● **YOUR INSTRUCTIONS**
Among the lines of data below, reproduce only those from the one with "Tcp (host : string) (port : Z)" through the one with "(** [ConnectionManagerConfig]; delays", exactly as they stand, both ends included.

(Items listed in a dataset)
· · · ·
(* ===== verification/Redis.v ===== *)
(** * The Redis driver (crates/driver-redis: config.rs, error.rs, query.rs,
    schema.rs, stream.rs, driver.rs)

    [RedisLib] is the redis crate: clients, connections and the replies of
    commands, over a world [W] that holds the server and the clock.  The
    driver's own fields, and the detached tasks it spawned, are its state
    [rstate].  The reading of a CA file, [str::to_uppercase],
    [str::to_lowercase], [Debug] text and number printing are parameters. *)
From S2P Require Import Prelude RustStr Core Json Export RedisCommand.

(** ** config.rs *)

Inductive ConnectionAddr :=
  | Tcp (host : string) (port : Z)
  | TcpTls (host : string) (port : Z) (insecure : bool).
Record ConnectionInfo := {
  addr : ConnectionAddr;
  db : Z;
  username : option string;
  password : option string;
}.
Definition set_db (n : Z) (info : ConnectionInfo) : ConnectionInfo :=
  {| addr := addr info; db := n; username := username info; password := password info |}.

(** redis::ErrorKind, the kinds the driver tells apart. *)
Inductive RedisErrorKind := AuthenticationFailed | IoError | OtherError.

(** [ConnectionManagerConfig]; delays in milliseconds, the timeout in seconds. *)
Record ManagerConfig := { number_of_retries : Z; max_delay : Z; connection_timeout : Z }.

Class RedisLib (W Client Conn RedisError : Type) := {
  client_open : ConnectionInfo -> W -> result RedisError Client;
  client_build_with_tls : ConnectionInfo -> option (list byte) -> W -> result RedisError Client;
  get_connection_manager : Client -> ManagerConfig -> eff W RedisError Conn;
  get_multiplexed_connection : Client -> eff W RedisError Conn;
  query_value : Conn -> Cmd -> eff W RedisError RValue;
  query_i64 : Conn -> Cmd -> eff W RedisError Z;
  query_scan : Conn -> Cmd -> eff W RedisError (Z * list (list byte));
  err_kind : RedisError -> RedisErrorKind;
  err_to_string : RedisError -> string;
  err_code : RedisError -> option string;
  err_detail : RedisError -> option string;
  instant_now : W -> Z;
}.

(** What the redis crate has no part in. *)
Class RedisHost (W : Type) := {
  fs_read : string -> W -> result string (list byte);
  to_uppercase : string -> string;
  to_lowercase : string -> string;
  str_debug : string -> string;
  f64_to_string : Z -> string;
  json_to_string : Value -> string;
}.

Section driver.
Context {W Client Conn RedisError : Type} `{!RedisLib W Client Conn RedisError} `{!RedisHost W}.
#[local] Abbreviation io := (eff W DriverError).
(** A value read from the world. *)
#[local] Definition reads {A} (f : W -> DriverResult A) : io A := fun w => (f w, w).

Definition parse_db_index (database : option string) : DriverResult Z :=
  match trim <$> database with
  | None => Ok 0%Z
  | Some s =>
      if decide (s = EmptyString) then Ok 0%Z
      else ok_or (query_error ("Redis database must be a numeric index, got " +:+ str_debug s))
             (parse_i64 s)
  end.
· · · ·
● **SOLUTION TO THIS TASK**
  | Tcp (host : string) (port : Z)
  | TcpTls (host : string) (port : Z) (insecure : bool).
Record ConnectionInfo := {
  addr : ConnectionAddr;
  db : Z;
  username : option string;
  password : option string;
}.
Definition set_db (n : Z) (info : ConnectionInfo) : ConnectionInfo :=
  {| addr := addr info; db := n; username := username info; password := password info |}.

(** redis::ErrorKind, the kinds the driver tells apart. *)
Inductive RedisErrorKind := AuthenticationFailed | IoError | OtherError.

(** [ConnectionManagerConfig]; delays in milliseconds, the timeout in seconds. *)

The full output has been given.